**Work item**
Set down the entries below exactly as written.

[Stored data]
Lemma gnuplot_loop_within_fuel lineColor angle fuel : forall w f,
  0 <= gp_pos w ->
  Z.of_nat (length (gp_cmds w)) - gp_pos w <= Z.of_nat fuel ->
  gnuplot_loop math_Cos math_Sin (S fuel) lineColor angle w = Fails f ->
  f <> out_of_fuel.
Proof.
  induction fuel as [|fuel IH]; intros w f Hpos Hm;
    cbn [gnuplot_loop];
    destruct (Z.ltb_spec (gp_pos w) (Z.of_nat (length (gp_cmds w))));
    try discriminate; try lia.
  unfold gnuplot_turn.
  destruct (index (gp_cmds w) (gp_pos w)) as [c|f0] eqn:Ec;
    [|intros [= <-]; exact (index_failure _ _ _ Ec)].
  rewrite Returns_bind.
  destruct (gnuplot_step math_Cos math_Sin lineColor angle w c) as [w1|f1] eqn:Es;
    [|intros [= <-]; exact (gnuplot_step_failure _ _ _ _ _ Es)].
  rewrite Returns_bind.
  apply gnuplot_step_text, text_turn_measure in Es as [Hp1 Hm1]; [|exact Hpos].
  apply IH; [exact Hp1 | lia].
Qed.

Lemma hpgl_loop_within_fuel angle fuel : forall w f,
  0 <= hp_pos w ->
  Z.of_nat (length (hp_cmds w)) - hp_pos w <= Z.of_nat fuel ->
  hpgl_loop math_Cos math_Sin (S fuel) angle w = Fails f ->
  f <> out_of_fuel.
Proof.
  induction fuel as [|fuel IH]; intros w f Hpos Hm;
    cbn [hpgl_loop];
    destruct (Z.ltb_spec (hp_pos w) (Z.of_nat (length (hp_cmds w))));
    try discriminate; try lia.
  unfold hpgl_turn.
  destruct (index (hp_cmds w) (hp_pos w)) as [c|f0] eqn:Ec;
    [|intros [= <-]; exact (index_failure _ _ _ Ec)].
  rewrite Returns_bind.
  destruct (hpgl_step math_Cos math_Sin angle w c) as [w1|f1] eqn:Es;
    [|intros [= <-]; exact (hpgl_step_failure _ _ _ _ Es)].
  rewrite Returns_bind.
  apply hpgl_step_text, text_turn_measure in Es as [Hp1 Hm1]; [|exact Hpos].
  apply IH; [exact Hp1 | lia].
Qed.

**Solution to this exercise**
Lemma gnuplot_loop_within_fuel lineColor angle fuel : forall w f,
  0 <= gp_pos w ->
  Z.of_nat (length (gp_cmds w)) - gp_pos w <= Z.of_nat fuel ->
  gnuplot_loop math_Cos math_Sin (S fuel) lineColor angle w = Fails f ->
  f <> out_of_fuel.
Proof.
  induction fuel as [|fuel IH]; intros w f Hpos Hm;
    cbn [gnuplot_loop];
    destruct (Z.ltb_spec (gp_pos w) (Z.of_nat (length (gp_cmds w))));
    try discriminate; try lia.
  unfold gnuplot_turn.
  destruct (index (gp_cmds w) (gp_pos w)) as [c|f0] eqn:Ec;
    [|intros [= <-]; exact (index_failure _ _ _ Ec)].
  rewrite Returns_bind.
  destruct (gnuplot_step math_Cos math_Sin lineColor angle w c) as [w1|f1] eqn:Es;
    [|intros [= <-]; exact (gnuplot_step_failure _ _ _ _ _ Es)].
  rewrite Returns_bind.
  apply gnuplot_step_text, text_turn_measure in Es as [Hp1 Hm1]; [|exact Hpos].
  apply IH; [exact Hp1 | lia].
Qed.

Lemma hpgl_loop_within_fuel angle fuel : forall w f,
  0 <= hp_pos w ->
  Z.of_nat (length (hp_cmds w)) - hp_pos w <= Z.of_nat fuel ->
  hpgl_loop math_Cos math_Sin (S fuel) angle w = Fails f ->
  f <> out_of_fuel.
Proof.
  induction fuel as [|fuel IH]; intros w f Hpos Hm;
    cbn [hpgl_loop];
    destruct (Z.ltb_spec (hp_pos w) (Z.of_nat (length (hp_cmds w))));
    try discriminate; try lia.
  unfold hpgl_turn.
  destruct (index (hp_cmds w) (hp_pos w)) as [c|f0] eqn:Ec;
    [|intros [= <-]; exact (index_failure _ _ _ Ec)].
  rewrite Returns_bind.
  destruct (hpgl_step math_Cos math_Sin angle w c) as [w1|f1] eqn:Es;
    [|intros [= <-]; exact (hpgl_step_failure _ _ _ _ Es)].
  rewrite Returns_bind.
  apply hpgl_step_text, text_turn_measure in Es as [Hp1 Hm1]; [|exact Hpos].
  apply IH; [exact Hp1 | lia].
Qed.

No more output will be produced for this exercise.